Pair of Sauk County wardens work to free bucks with locked antlers
A pair of Sauk County conservation wardens, with help from several concerned citizens, were able to rescue two large whitetail bucks that had their antlers locked together last weekend near Lake Delton.
On Sunday night, warden Alex Brooks received a call of two bucks that were seen with their antlers locked together. With the sun already setting, Brooks knew a search for the two deer in the dark likely would be fruitless.
“It would be very hard to find them in the dark on Sunday with how much energy they still had in them,” Brooks said of the decision to delay the search until the following morning in a press release issued on Friday by Wisconsin DNR Public Information Officer Joanne Haas.

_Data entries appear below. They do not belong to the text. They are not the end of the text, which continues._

(* ===== verification/EntryGates.v ===== *)
(** Entry gates ([deribit_engine/entry_gates.py]) and the portfolio snapshot they
    read ([PortfolioSnapshot] of [models.py]): cooldown after an entry, group counts,
    and which underlyings and books may open new risk. *)

From S2P Require Import Prelude Dec PyStr Utils Group Ledger PyObj StateJson Market VolMetrics.
Local Open Scope Q_scope.
Local Open Scope bool_scope.
Local Open Scope list_scope.

Record PortfolioSnapshot : Type := {
  total_equity_usdc : Q;
  snap_day_start_equity_usdc : Q;
  day_net_flow_usdc : Q;
  day_pnl_usdc_ex_flow : Q;
  day_drawdown_pct : Q;
  open_max_loss : Q;
  open_max_loss_pct : Q;
  initial_margin_ratio : Q;
  maintenance_margin_ratio : Q;
  projected_max_profit_run_rate_usdc : Q;
  projected_max_profit_apr : Q;
  target_progress_ratio : Q;
  regime : RiskRegime;
  halt_new_entries : bool;
  hard_derisk : bool;
  snap_cooldown_until_ms : option Z;
  cooling_down : bool;
  delta_totals_by_currency : dict Q;
  regime_by_currency : dict RiskRegime;
  halt_entry_reasons : list string;
  regime_detail_by_currency : dict (list string);
  margin_ratios_by_currency : dict (Q * Q);
  equity_by_book : dict Q;
  snap_day_start_equity_by_book : dict Q;
  snap_day_net_flow_usdc_by_book : dict Q;
  day_pnl_usdc_ex_flow_by_book : dict Q;
  day_pnl_usdc_ex_flow_ex_spot : Q;
  day_pnl_usdc_ex_flow_ex_spot_by_book : dict Q;
  day_drawdown_pct_by_book : dict Q;
  snap_cooldown_until_ms_by_book : dict (option Z);
  cooling_down_by_book : dict bool;
  hard_derisk_by_book : dict bool;
  halt_entries_by_book : dict bool;
  halt_entry_reasons_by_book : dict (list string);
  halt_new_entries_by_currency : dict bool;
  portfolio_wide_entry_halt : bool;
}.

Definition PAUSE_NEW_ENTRIES_REASON : string := "pause_new_entries".

(** [d.get(k, default)] *)
Definition get_or {A} (k : string) (default : A) (d : dict A) : A :=
  match dict_get k d with Some v => v | None => default end.

(** ** Pacing of entries *)

Definition last_entry_timestamp_ms_by_book (groups : list TradeGroup) : dict Z :=
  fold_left (fun out g =>
    if (g.(entry_timestamp_ms) <=? 0)%Z then out
    else dict_set (collateral_book g) (Z.max (get_or (collateral_book g) 0%Z out) g.(entry_timestamp_ms)) out)
    groups [].

Definition entry_cooldown_active (book : string) (last_entry_by_book : dict Z) (now_ms cooldown_minutes : Z) : bool :=
  if (cooldown_minutes <=? 0)%Z then false
  else
    let last_ms := get_or (upper book) 0%Z last_entry_by_book in
    if (last_ms <=? 0)%Z then false else (now_ms - last_ms <? cooldown_minutes * 60 * 1000)%Z.

Definition open_group_count_for_book (groups : list TradeGroup) (book : string) (strat : option string) : nat :=
  List.length (filter (fun g =>
    String.eqb g.(status) "open" && String.eqb (collateral_book g) (upper book)
    && match strat with Some s => String.eqb (strip g.(strategy)) s | None => true end) groups).

(** ** Regime gates *)

Definition _is_index_rally_detail (regime_detail : list string) : bool :=
  existsb (fun note => contains "index_24h_rally" note || contains "index_48h_rally" note) regime_detail.

Definition unavailable (regime_detail : list string) : bool := existsb (startswith "data_unavailable") regime_detail.

Definition regime_blocks_new_entries (r : RiskRegime) (regime_detail : list string) (allow_elevated_entry : bool) : bool :=
  if unavailable regime_detail then true
  else if regime_eqb r CRISIS then true
  else if _is_index_rally_detail regime_detail then true
  else if regime_eqb r NORMAL then false
  else if regime_eqb r ELEVATED && allow_elevated_entry then false
  else true.

Definition currency_entry_halt_reasons (currency : string) (r : RiskRegime) (regime_detail : list string)
    (crisis_open_group hard_derisk_on_crisis_open_group allow_elevated_entry : bool) : list string :=
  let ccy := upper currency in
  let reasons :=
    if regime_blocks_new_entries r regime_detail allow_elevated_entry then
      if unavailable regime_detail then [(ccy ++ ": regime data_unavailable")%string]
      else if negb (regime_eqb r NORMAL) then [(ccy ++ ": regime=" ++ regime_value r)%string]
      else []
    else [] in
  if hard_derisk_on_crisis_open_group && crisis_open_group
  then reasons ++ [(ccy ++ ": open_trade_group_in_crisis_regime")%string] else reasons.

Definition nonempty {A} (l : list A) : bool := match l with [] => false | _ => true end.

Definition build_halt_new_entries_by_currency (managed_currencies : list string) (regimes : dict RiskRegime)
    (details : dict (list string)) (crisis_currencies_with_open_groups : list string)
    (hard_derisk_on_crisis_open_group portfolio_blocks_all allow_elevated_entry : bool) : dict bool :=
  fold_left (fun out currency =>
    let ccy := upper currency in
    let reasons := currency_entry_halt_reasons ccy (get_or ccy CRISIS regimes) (get_or ccy [] details)
      (mem_str ccy crisis_currencies_with_open_groups) hard_derisk_on_crisis_open_group allow_elevated_entry in
    dict_set ccy (portfolio_blocks_all || nonempty reasons) out) managed_currencies [].

(** ** Candidates: their [currency] and [collateral_currency] *)

Definition candidate_book_entry_halted (s : PortfolioSnapshot) (collateral_ccy ccy : string) : bool :=
  let book := upper (str_or collateral_ccy ccy) in
  if is_empty book then false else get_or book false s.(halt_entries_by_book).

Definition underlying_entry_halted (s : PortfolioSnapshot) (underlying : string) : bool :=
  let ccy := upper underlying in
  if is_empty ccy then true
  else if s.(portfolio_wide_entry_halt) then true
  else get_or ccy true s.(halt_new_entries_by_currency).

Definition candidate_entry_halted (s : PortfolioSnapshot) (collateral_ccy ccy : string) : bool :=
  if is_empty (upper ccy) then true
  else if underlying_entry_halted s (upper ccy) then true
  else candidate_book_entry_halted s collateral_ccy ccy.

Definition usdc_linear_underlyings (scan_underlyings : list string) : list string :=
  filter (fun ccy => mem_str ccy (map upper scan_underlyings)) ["BTC"%string; "ETH"%string].

Definition append_underlying_regime_halt_reasons_for_usdc_book (halt_reasons_by_book : dict (list string))
    (scan_underlyings : list string) (halts : dict bool) (regimes : dict RiskRegime) : dict (list string) :=
  let reasons := fold_left (fun reasons ccy =>
      if negb (get_or ccy false halts) then reasons
      else
        let line := ("underlying " ++ ccy ++ ": entry halted (regime=" ++ regime_value (get_or ccy CRISIS regimes) ++ ")")%string in
        if mem_str line reasons then reasons else reasons ++ [line])
    (usdc_linear_underlyings scan_underlyings) (get_or "USDC" [] halt_reasons_by_book) in
  dict_set "USDC" reasons halt_reasons_by_book.

(** ** Which gates are closed *)

Lemma regime_eqb_spec a b : reflect (a = b) (regime_eqb a b).
Proof. destruct a, b; constructor; congruence. Qed.

(** A currency has a halt reason exactly when its regime blocks entries with a
    regime that is reported, or a group of its own is open in a crisis. *)
Lemma halt_reasons_nonempty ccy r detail crisis_open derisk allow :
  nonempty (currency_entry_halt_reasons ccy r detail crisis_open derisk allow) =
  (regime_blocks_new_entries r detail allow && (unavailable detail || negb (regime_eqb r NORMAL))) || derisk && crisis_open.
Proof.
  unfold currency_entry_halt_reasons. destruct (regime_blocks_new_entries r detail allow), (unavailable detail), (regime_eqb r NORMAL),
    derisk, crisis_open; reflexivity.
Qed.

Section Halts.
Variables (regimes : dict RiskRegime) (details : dict (list string)) (open_in_crisis : list string).
Variables (derisk all_blocked allow : bool).

Definition halted (ccy : string) : bool :=
  all_blocked || nonempty (currency_entry_halt_reasons ccy (get_or ccy CRISIS regimes) (get_or ccy [] details)
    (mem_str ccy open_in_crisis) derisk allow).

Lemma build_halt_fold ms : forall acc ccy,
  dict_get ccy (fold_left (fun out c => dict_set (upper c) (halted (upper c)) out) ms acc) =
  if mem_str ccy (map upper ms) then Some (halted ccy) else dict_get ccy acc.
Proof.
  induction ms as [|m r IH]; intros acc ccy; [reflexivity|]. cbn [fold_left map]. rewrite IH, dict_get_set.
  change (mem_str ccy (upper m :: map upper r)) with (String.eqb ccy (upper m) || mem_str ccy (map upper r)).
  destruct (String.eqb_spec ccy (upper m)) as [->|_]; cbn [orb]; now destruct (mem_str _ _).
Qed.

Lemma build_halt_get ms ccy :
  dict_get ccy (build_halt_new_entries_by_currency ms regimes details open_in_crisis derisk all_blocked allow) =
  if mem_str ccy (map upper ms) then Some (halted ccy) else None.
Proof. exact (build_halt_fold ms [] ccy). Qed.
End Halts.
(* ===== verification/Hedge.v ===== *)
(** Perp hedging ([engine/hedge_management.py]): the hedge state of a group, the
    reconciliation of a currency's perp with the sum of its groups' hedges. Net hedging is
    in [NetHedge]. *)

From S2P Require Import Prelude Dec PyStr Utils Group Ledger PyObj StateJson Market Runtime HedgeOrders.
Local Open Scope Q_scope.
Local Open Scope dec_scope.
Local Open Scope bool_scope.
Local Open Scope run_scope.
Local Open Scope list_scope.

(** ** The hedge of a group *)

Definition _contract_size_for_group (g : TradeGroup) (markets : dict (list OptionInstrument)) : Q :=
  match _find_instrument_by_markets markets g.(short_instrument_name) with
  | Ret i => if i.(instrument_contract_size) >? 0 then i.(instrument_contract_size) else 1
  | _ => 1
  end.

Definition _group_option_delta (g : TradeGroup) (contract_size : Q) : Q :=
  let option_sign := if String.eqb (str_or g.(option_type) "put") "call" then - (1) else 1 in
  let underlying_base := g.(quantity) ⊗ contract_size in
  (option_sign ⊗ g.(short_delta)) ⊗ underlying_base.

Definition sized (contract_size frac : Q) (g : TradeGroup) : TradeGroup :=
  set_hedge_size_base (rnd (- _group_option_delta g contract_size) ⊗ frac) g.

Definition frac_of (c : engine_config) (g : TradeGroup) : Q :=
  if String.eqb g.(hedge_mode) "hard" then 1 else c.(soft_hedge_neutralize_pct).

Definition _update_position_hedge (c : engine_config) (g : TradeGroup) (raw_soft raw_hard soft_trigger hard_trigger : bool)
    (contract_size : Q) : TradeGroup :=
  if hard_trigger then
    sized contract_size 1 (set_hedge_recovery_streak 0 (set_hedge_mode "hard" g))
  else if soft_trigger then
    let g := if negb (String.eqb g.(hedge_mode) "hard") then set_hedge_mode "soft" g else g in
    let g := set_hedge_recovery_streak 0 g in
    sized contract_size (frac_of c g) g
  else if truthy g.(hedge_mode) then
    if raw_soft || raw_hard then
      let g := set_hedge_recovery_streak 0 g in
      sized contract_size (frac_of c g) g
    else
      let g := set_hedge_recovery_streak (g.(hedge_recovery_streak) + 1) g in
      if (Z.max c.(hedge_unwind_recovery_cycles) 1 <=? g.(hedge_recovery_streak))%Z then
        set_hedge_size_base 0 (set_hedge_recovery_streak 0 (set_hedge_mode EmptyString g))
      else sized contract_size (frac_of c g) g
  else set_hedge_size_base 0 g.

(** [_confirm_defense_triggers] of [engine/group_exit.py]: the group with its streaks,
    and the confirmed soft and hard triggers. *)
Definition _confirm_defense_triggers (c : engine_config) (g : TradeGroup) (raw_soft raw_hard : bool) : TradeGroup * bool * bool :=
  let g := set_hard_defense_streak (if raw_hard then g.(hard_defense_streak) + 1 else 0)%Z g in
  let g := set_soft_defense_streak (if raw_soft then g.(soft_defense_streak) + 1 else 0)%Z g in
  let need := Z.max c.(defense_confirm_cycles) 1 in
  (g, raw_soft && (need <=? g.(soft_defense_streak))%Z, raw_hard && (need <=? g.(hard_defense_streak))%Z).
Definition _mark_group_closed (g : TradeGroup) (reason : string) (closed_ms : Z) (debit fee pnl return_on_max_loss annualized index_price_usd : option Q)
    : M TradeGroup :=
  match pnl with
  | Some p =>
      let* snapped := _snapshot_close_apr_on_equity (marked g reason closed_ms debit fee pnl return_on_max_loss) p closed_ms index_price_usd in
      ret (let '(g, equity, apr) := snapped in
           set_realized_annualized_return (Some apr) (set_realized_apr_on_equity (Some apr) (set_close_book_equity (Some equity) g)))
  | None =>
      ret (let g := marked g reason closed_ms debit fee pnl return_on_max_loss in
           match annualized with Some r => set_realized_annualized_return (Some r) g | None => g end)
  end.

(** ** Closing both legs *)

Definition spread_label (g : TradeGroup) (suffix : string) : string :=
  (c.(engine).(order_label_prefix) ++ "-spread-" ++ lower g.(currency) ++ "-" ++ g.(group_id) ++ "-" ++ suffix)%string.

Definition short_close_label (g : TradeGroup) : string := (str_or g.(short_label) (spread_label g "short") ++ "-close")%string.
Definition long_close_label (g : TradeGroup) : string := (str_or g.(long_label) (spread_label g "long") ++ "-close")%string.

(** What the close that did not complete leaves on the group. *)
Definition note_incomplete (reason : string) (r : leg_result) (g : TradeGroup) : TradeGroup :=
  if r.(resting_pending) then set_last_action (reason ++ "_pending")%string g
  else
    let g := set_last_action (reason ++ "_incomplete")%string g in
    if r.(streak_bump) || negb (_income_exit_uses_resting_limit c.(legs) reason)
    then set_close_incomplete_streak (g.(close_incomplete_streak) + 1)%Z g else g.

Definition incomplete_action (r : leg_result) : string := if r.(resting_pending) then "close_group_pending" else "close_group_incomplete".

Definition leg_preview (name : string) (amount price : pyobj) (label direction : string) : pyobj :=
  PDict [("instrument_name"%string, PStr name); ("amount"%string, amount); ("price"%string, price); ("label"%string, PStr label);
         ("direction"%string, PStr direction)].

Definition preview (g : TradeGroup) (reason : string) (short_preview : pyobj) : M (list action) :=
  let* long := (if truthy g.(long_instrument_name) then
      let* long_book := _get_orderbook g.(long_instrument_name) in
      let* long_inst := _find_instrument g.(long_instrument_name) in
      let* amount := text8 g.(Group.quantity) in
      let* price := text8 (close_sell_price c.(legs) long_inst long_book None) in
      ret [("long_leg"%string, leg_preview g.(long_instrument_name) amount price (long_close_label g) "sell")]
    else ret []) in
  ret [[("action"%string, PStr "close_group_preview"); ("reason"%string, PStr reason); ("group_id"%string, PStr g.(group_id));
        ("requests"%string, PDict (("short_leg"%string, short_preview) :: long))]].

(** What the short leg's close has put on the books. *)
Record booked : Type := { close_debit : Q; close_fee : Q; fee_collateral : Q }.

(** The long leg's sale nets the close debit and adds its fees. *)
Definition net_long_leg (g : TradeGroup) (r : leg_result) (i : OptionInstrument) (short_book long_book : OrderBookSnapshot)
    (trades : list pyobj) (now_ms : Z) (b : booked) : outcome (TradeGroup * booked) :=
  let px := r.(leg_average_price) in
  (if usdc_linear i || String.eqb (upper g.(Group.collateral_currency)) "USDC" then
     let long_credit := _premium_value_usdc px r.(filled) long_book.(index_price) i in
     let long_fee := _option_fee_usdc px r.(filled) long_book.(index_price) i now_ms in
     Ret (g, {| close_debit := b.(close_debit) ⊖ dmax (long_credit ⊖ long_fee) 0; close_fee := b.(close_fee) ⊕ long_fee;
                fee_collateral := b.(fee_collateral) |})
   else
     let! fee := _sum_trade_fees_native (upper g.(Group.collateral_currency)) 0 trades in
     let long_fee := if fee <=? 0 then _option_fee_native px r.(filled) long_book.(index_price) i now_ms else fee in
     let net_native := (px ⊗ r.(filled)) ⊖ long_fee in
     let idx := if long_book.(index_price) >? 0 then long_book.(index_price) else short_book.(index_price) in
     let usdc q := if idx >? 0 then q ⊗ idx else 0 in
     let total := b.(fee_collateral) ⊕ long_fee in
     Ret (set_current_close_fee_collateral total (set_close_fee_collateral (Some total) g),
          {| close_debit := b.(close_debit) ⊖ usdc net_native; close_fee := b.(close_fee) ⊕ usdc long_fee; fee_collateral := total |}))%outcome.

Definition attempts (r : leg_result) : pyobj := PList r.(responses).

(** Called with the long leg's last response, not with its result. *)
Definition _collect_close_trades (short : leg_result) (long_response : pyobj) : M (list (string * pyobj)) :=
  let* short_trades := leg_trades short.(responses) in
  let* long_trades := match long_response with
                      | PDict d => let* rs := lift (py_list (obj_or (dget "responses" d) (PList []))) in leg_trades rs
                      | _ => ret []
                      end in
  ret ((if truthy_list short_trades then [("short_leg"%string, PList short_trades)] else [])
       ++ (if truthy_list long_trades then [("long_leg"%string, PList long_trades)] else [])).

Definition close_pnl (g : TradeGroup) (b : booked) : Q := entry_credit_net_usdc g ⊖ b.(close_debit).

(** [group.realized_pnl or realized_pnl] *)
Definition pnl_or (g : TradeGroup) (pnl : Q) : Q := match g.(realized_pnl) with Some v => if v =? 0 then pnl else v | None => pnl end.

Definition opt_dec (o : option Q) : pyobj := match o with Some q => PDec q | None => PNone end.

Definition closed_action (g : TradeGroup) (reason : string) (pnl return_on_max_loss : Q) (b : booked) (short : leg_result) (long_response : pyobj)
    (trades : list (string * pyobj)) : action :=
  [("action"%string, PStr "close_group"); ("reason"%string, PStr reason); ("group_id"%string, PStr g.(group_id));
   ("realized_close_debit"%string, PDec b.(close_debit)); ("realized_close_fee"%string, PDec b.(close_fee));
   ("realized_pnl"%string, PDec (pnl_or g pnl)); ("realized_return_on_max_loss"%string, PDec return_on_max_loss);
   ("realized_annualized_return"%string, opt_dec g.(realized_annualized_return)); ("realized_apr_on_equity"%string, opt_dec g.(realized_apr_on_equity));
   ("close_book_equity"%string, opt_dec g.(close_book_equity));
   ("responses"%string, PDict [("short_leg"%string, short.(last_response)); ("short_attempts"%string, attempts short); ("long_leg"%string, long_response)]);
   ("trades"%string, PDict trades)].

On Monday morning, Brooks was joined by fellow Sauk County warden Rich Maki and the citizen who had originally seen to two deer the previous day, as they looked for the pair of bucks. The original search came up empty, but a couple came upon the search party to show them some photos they took of the locked bucks the previous day.
Just when the wardens started to think the photos would be as close as they would come to finding the bucks, a car pulled up with the occupants telling them they had just seen two bucks with their antlers locked together just over the hill.
“We were all about to call (the search), in hopes that the bucks had gotten separated,” Brooks said.
The tip had the wardens hot on the trail again and it wasn’t long before the two bucks were spotted on an adjacent property. After contacting and meeting with the landowner of the property, the wardens contacted DNR Wildlife Management for help on just how to best free the two bucks.
By this time, it was 2 p.m. and the two bucks had been locked together for at least 20 hours, and probably longer, meaning both deer were nearing exhaustion.
The wildlife biologists that arrived on the scene, along with a DNR wildlife veterinarian and wildlife health colleagues, determined the best way to handle the situation was to have DNR Research Scientist Mike Watt shoot the deer with dart projector that would use a immobilization chemical to calm them long enough to be safely separated.
“Mike Watt was 2-for-2 on shot placement,” Brooks said. “The first buck went down fairly quickly. After the second dart placement, the second buck went down as well and we were able to slowly approach them.”
Once the both deer went down, the wardens and biologists were able to quickly separate them with the removal of one antler tine. Once freed, biologists Nancy Frost and Travis Anderson held the heads of the two deer while Watt removed the darts. Ear tags also were attached to each buck, indicating they had been immobilized at one time. After a few minutes, both bucks came to walked off.
“Without (DNR wildlife staff), this wouldn’t have been able to happen,” Brooks said. “We are glad that we were able to work together and keep these two bucks in the gene pool.”